I think most folks would agree the output of this should be “lol 69”, followed by “lol 42”. The question is, how do we actually make this work? Consider what’s in $c. It references some &foo from the inner scope. But here’s the problem: what is this &foo?

That is, it needs to be the proto apart from when we do a dispatch. But that’s not where the problems end. Suppose we did manage to delegate all method calls off to the proto apart from .candidates, which obtains the current view of the candidate list. How does the {*} inside the (now wrapped) proto, which actually enters the multi-dispatcher, get hold of this candidate list?

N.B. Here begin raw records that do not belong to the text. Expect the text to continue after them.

(** The retry loop of [processPaymentWithRetry] over the payment service,
    from attempt [attempt] on: [n] attempts are made, a timer of
    [retryDelayMs * k] is set after the failed attempt [k] unless it was
    the last one allowed, and an error result means that all the attempts
    allowed were made. *)
Lemma attempts_from_backoff (checkoutBaseUrl : string) (options : BatchProcessingOptions)
    (payment : CreatePaymentRequest) (i : nat) :
  forall remaining attempt lastError w,
    (attempt + remaining = S (maxRetryAttempts options))%nat ->
    exists r n w',
      Async.run (BatchPaymentService.attempts_from
                   (PaymentService.createPayment checkoutBaseUrl) options
                   remaining attempt lastError payment i) w = (Fulfilled r, w')
      /\ index r = i
      /\ (n <= remaining)%nat
      /\ timeouts w'
         = (timeouts w ++ map (fun k => retryDelayMs options * Z.of_nat k)
                              (seq attempt (n - 1)))%list
      /\ match error r with
         | Some e =>
             n = remaining /\ code e = "max_retries_exceeded" /\ message e <> ""
             /\ db_calls w' = (db_calls w + n)%nat
         | None =>
             (1 <= n)%nat /\ db_calls w' = (db_calls w + n + 1)%nat
         end.
Proof.
  induction remaining as [| remaining IH]; intros attempt lastError w Hsum.
  - cbn [BatchPaymentService.attempts_from Async.run].
    eexists; exists 0%nat; eexists. split; [reflexivity |].
    cbn [index error code message seq map]. rewrite app_nil_r.
    repeat split; try lia. now apply or_default_not_empty.
  - cbn [BatchPaymentService.attempts_from].
    rewrite run_try_catch, run_bind. unfold Async.call.
    cbn [Async.run Store.handle Store.draw_uuid]. rewrite run_bind.
    match goal with
    | |- context [Async.run (PaymentService.createPayment ?b ?p ?k ?h) ?w0] =>
        destruct (createPayment_effects b p k h w0) as ([result | e] & w1 & Hcreate & Ht & Hc)
    end; rewrite Hcreate; cbn [fst snd timeouts db_calls] in Ht, Hc.
    + cbn [Async.run]. eexists; exists 1%nat; eexists.
      split; [reflexivity |]. cbn [index error seq map Nat.sub].
      rewrite app_nil_r. repeat split; try lia. exact Ht.
    + rewrite run_bind.
      destruct (attempt <? maxRetryAttempts options)%nat eqn:Hlt.
      * apply Nat.ltb_lt in Hlt.
        unfold BatchPaymentService.delay, Async.call.
        cbn [Async.run Store.handle].
        destruct (IH (S attempt) (Some e)
                    (Store.sleep (retryDelayMs options * Z.of_nat attempt) w1))
          as (r & n & w' & Hrun & Hi & Hn & Htimers & Hcase); [lia |].
        exists r, (S n), w'. split; [exact Hrun |]. split; [exact Hi |].
        split; [lia |].
        assert (Hn1 : (1 <= n)%nat).
        { destruct (error r); [destruct Hcase as [-> _]; lia | apply Hcase]. }
        split.
        -- rewrite Htimers. cbn [timeouts Store.sleep]. rewrite Ht.
           replace (S n - 1)%nat with n by lia.
           rewrite (seq_head attempt n Hn1). cbn [map].
           now rewrite <- app_assoc.
        -- cbn [db_calls Store.sleep] in Hcase. rewrite Hc in Hcase.
           destruct (error r).
           ++ destruct Hcase as (-> & Hcode & Hmsg & Hcalls).
              repeat split; trivial. rewrite Hcalls. lia.
           ++ destruct Hcase as (_ & Hcalls). split; [lia |]. rewrite Hcalls. lia.
      * apply Nat.ltb_ge in Hlt. cbn [Async.run].
        assert (remaining = 0%nat) by lia. subst remaining.
        cbn [BatchPaymentService.attempts_from Async.run].
        eexists; exists 1%nat; eexists. split; [reflexivity |].
        cbn [index error code message seq map Nat.sub]. rewrite app_nil_r.
        repeat split; try lia; trivial.
        now apply or_default_not_empty.
Qed.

We have a kind of inside-out thing going on here. On the one hand, we’re invoking the proto to do the multiple dispatch, but the proto is actually just calling a wrapper, which wants to have its own candidate list. That is, if you imagine a stack of dispatchers, we have the candidate list for the multi-dispatcher in our hands when we invoke the proto, but it instead wants to push a wrapper dispatcher on the stack to go through the wrapper candidate list. It’s not until we hit the {*} – if we ever do – that we need to take the candidate list from the scope we captured a reference in (or invoked from, in the simple case) and give it to the multi-dispatcher.

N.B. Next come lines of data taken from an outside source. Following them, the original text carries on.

Definition add_server_from_strings (srv_type service_name : string)
    (optional : option rmw_qos_profile_t) : server_arguments :=
  match optional with
  | None => mkServer srv_type service_name rmw_qos_profile_default
  | Some custom_qos_profile => mkServer srv_type service_name custom_qos_profile
  end.

(** Modelled from the spec: the names of bulk-created nodes.  The bodies of
    [create_subscriber_nodes], [create_periodic_publisher_nodes],
    [create_periodic_client_nodes] and [create_server_nodes] are in
    [factory.cpp], which is not among the sources; the design document has
    them name their nodes "by concatenating a fixed prefix with each integer
    in [start_id, end_id]", and the header gives the prefix: "node_X". *)
Definition id_to_node_name (id : Z) : string := ("node_" ++ string_of_Z id)%string.

(** The integers [start_id], [start_id + 1], ..., [end_id]. *)
Definition ids (start_id end_id : Z) : list Z :=
  map (fun i => (start_id + Z.of_nat i)%Z)
      (seq 0 (Z.to_nat (end_id - start_id + 1))).

(** Modelled from the spec: [create_node(name, ..., executor_id)], a node
    without endpoints. *)
Definition create_node (name : string) (executor_id : Z) : PerformanceNodeBase.t :=
  PerformanceNodeBase.new name executor_id.

(** Modelled from the spec: the nodes returned by a range-based helper,
    before their endpoints are attached (the design document does not say
    which endpoints each helper adds). *)
Definition create_nodes (start_id end_id : Z) : list PerformanceNodeBase.t :=
  map (fun id => create_node (id_to_node_name id) 0) (ids start_id end_id).

End TemplateFactory.

(* ================================================================== *)
(** * Concrete scenarios *)

Module Scenario.

(** A sample of a 100 Hz topic with tracking number [tn], sent at
    [tn * 10 ms] and received 250 us later. *)
Definition sample (tn : N) : Header.t * Time :=
  (Header.mk 8 100%float tn (Z.of_N tn * 10000000)%Z,
   (Z.of_N tn * 10000000 + 250000)%Z).


(** A node with two subscribers, one periodic publisher, one server and one
    periodic client at 100 Hz, as the factory wires them. *)
Definition wired_node : PerformanceNodeBase.t :=
  state_of
    (PerformanceNodeBase.add_periodic_client (mkService "srv") 10000
       rmw_qos_profile_default 0
       (PerformanceNodeBase.add_server (mkService "echo") rmw_qos_profile_default
          (PerformanceNodeBase.add_periodic_publisher
             (mkTopic "missouri" vector_uint8) 10000 PASS_BY_UNIQUE_PTR
             rmw_qos_profile_default 64
             (PerformanceNodeBase.add_subscriber
                (mkTopic "danube" (fixed_layout 8)) PASS_BY_UNIQUE_PTR
                Tracker.DefaultOptions rmw_qos_profile_default
                (PerformanceNodeBase.add_subscriber
                   (mkTopic "salween" (fixed_layout 48)) PASS_BY_SHARED_PTR
                   Tracker.DefaultOptions rmw_qos_profile_default
                   (PerformanceNodeBase.new "node_1" 0)))))).

(** The same node once an events logger is attached. *)
Definition logged_node : PerformanceNodeBase.t :=
  PerformanceNodeBase.set_events_logger [] wired_node.

End Scenario.

(* ================================================================== *)
(** * Properties of the tracker *)

Unset Implicit Arguments.

Module TrackerFacts.
Import Tracker.

(** Counters of type [TrackingNumber] count modulo [2^32]. *)
Lemma increment_add_succ tn i :
  (increment tn + N.of_nat i) mod 2 ^ 32 = (tn + N.of_nat (S i)) mod 2 ^ 32.
Proof.
  unfold increment. rewrite N.Div0.add_mod_idemp_l. f_equal. lia.
Qed.

Lemma increment_small tn : increment tn mod 2 ^ 32 = increment tn.
Proof. unfold increment. apply N.Div0.mod_mod. Qed.

Lemma increment_wraps : increment 4294967295 = 0.
Proof. reflexivity. Qed.

Lemma numbers_from_increment (tn : TrackingNumber) (k : nat) :
  tn mod 2 ^ 32 = tn ->
  map (fun i => (tn + N.of_nat i) mod 2 ^ 32) (seq 0 (S k))
  = tn :: map (fun i => (increment tn + N.of_nat i) mod 2 ^ 32) (seq 0 k).
Proof.
  intros Hsmall. cbn [seq map N.of_nat].
  rewrite <- seq_shift, map_map, N.add_0_r, Hsmall. f_equal.
  apply map_ext. intros i. symmetry. apply increment_add_succ.
Qed.

Lemma scan_effect_holds h now sink tr : scan_effect tr (fst (scan h now sink tr)).
Proof.
  unfold scan.
  destruct (count tr =? 0);
    [ | destruct (expected_next_tracking_number tr <=? Header.tracking_number h);
        [ destruct (0 <? Header.tracking_number h - expected_next_tracking_number tr) | ] ];
    split; reflexivity.
Qed.

Lemma scan_first h now sink tr :
  count tr = 0 ->
  expected_next_tracking_number (fst (scan h now sink tr)) = Header.tracking_number h + 1
  /\ lost_count (fst (scan h now sink tr)) = lost_count tr
  /\ snd (scan h now sink tr) = sink.
Proof.
  intros Hc. unfold scan. rewrite Hc. simpl. repeat split.
Qed.

Lemma scan_expected h now sink tr :
  count tr <> 0 ->
  Header.tracking_number h = expected_next_tracking_number tr ->
  expected_next_tracking_number (fst (scan h now sink tr)) = Header.tracking_number h + 1
  /\ lost_count (fst (scan h now sink tr)) = lost_count tr
  /\ snd (scan h now sink tr) = sink.
Proof.
  intros Hc Htn. unfold scan.
  apply N.eqb_neq in Hc. rewrite Hc, Htn.
  rewrite N.leb_refl, N.sub_diag. simpl. repeat split.
Qed.

Lemma scan_gap h now sink tr :
  count tr <> 0 ->
  expected_next_tracking_number tr < Header.tracking_number h ->
  let gap := Header.tracking_number h - expected_next_tracking_number tr in
  expected_next_tracking_number (fst (scan h now sink tr)) = Header.tracking_number h + 1
  /\ lost_count (fst (scan h now sink tr)) = lost_count tr + gap
  /\ snd (scan h now sink tr) = sink ++ [loss_event tr gap].
Proof.
  intros Hc Hlt gap. unfold scan.
  apply N.eqb_neq in Hc. rewrite Hc.
  assert (Hle : (expected_next_tracking_number tr <=? Header.tracking_number h) = true)
    by (apply N.leb_le; lia).
  assert (Hpos : (0 <? Header.tracking_number h - expected_next_tracking_number tr) = true)
    by (apply N.ltb_lt; lia).
  rewrite Hle, Hpos. simpl. repeat split.
Qed.

Lemma scan_late h now sink tr :
  count tr <> 0 ->
  Header.tracking_number h < expected_next_tracking_number tr ->
  expected_next_tracking_number (fst (scan h now sink tr))
    = expected_next_tracking_number tr
  /\ lost_count (fst (scan h now sink tr)) = lost_count tr
  /\ snd (scan h now sink tr) = sink ++ [out_of_order_event tr h].
Proof.
  intros Hc Hlt. unfold scan.
  apply N.eqb_neq in Hc. rewrite Hc.
  assert (Hle : (expected_next_tracking_number tr <=? Header.tracking_number h) = false)
    by (apply N.leb_gt; lia).
  rewrite Hle. simpl. repeat split.
Qed.

Lemma scan_all_cons h now rest sink tr :
  scan_all ((h, now) :: rest) sink tr
  = scan_all rest (snd (scan h now sink tr)) (fst (scan h now sink tr)).
Proof. simpl. destruct (scan h now sink tr); reflexivity. Qed.

Lemma scan_all_app s1 s2 sink tr :
  scan_all (s1 ++ s2) sink tr
  = scan_all s2 (snd (scan_all s1 sink tr)) (fst (scan_all s1 sink tr)).
Proof.
  revert sink tr. induction s1 as [ | [h now] s1 IH]; intros sink tr.
  - reflexivity.
  - rewrite <- app_comm_cons, !scan_all_cons. apply IH.
Qed.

And coming up with a robust – let alone performant – implementation of this is what’s currently tying me in knots. I didn’t even talk about closure semantics yet. Consider:

class Drink { }
class Beer is Drink { }

proto foo($x) { * }

my $c;
multi foo(Beer $x) { $c = { nextsame } }
multi foo(Drink $x) { say "badger" }

foo(Beer.new);
$c for ^4;

For this to work, the current state of the candidate list iteration also needs to be lexically scoped too. We currently make this work in the methods case in Rakudo by making the dispatch state immutable and storing it in a lexical. Anyway, it’s yet another thing to consider into the design.

I guess my overall gripe here is that we’re going from a model that) is easy enough to implement and understand (despite having some real issues for “power users”), to something that seems to have a less obvious clean implementation, makes people write more boilterplate and relies on inlining optimizations to be decently performant. And while the specification offers the implementor a wish list of things that should work, there’s not so much in the way of guidance on how one might actually structure things.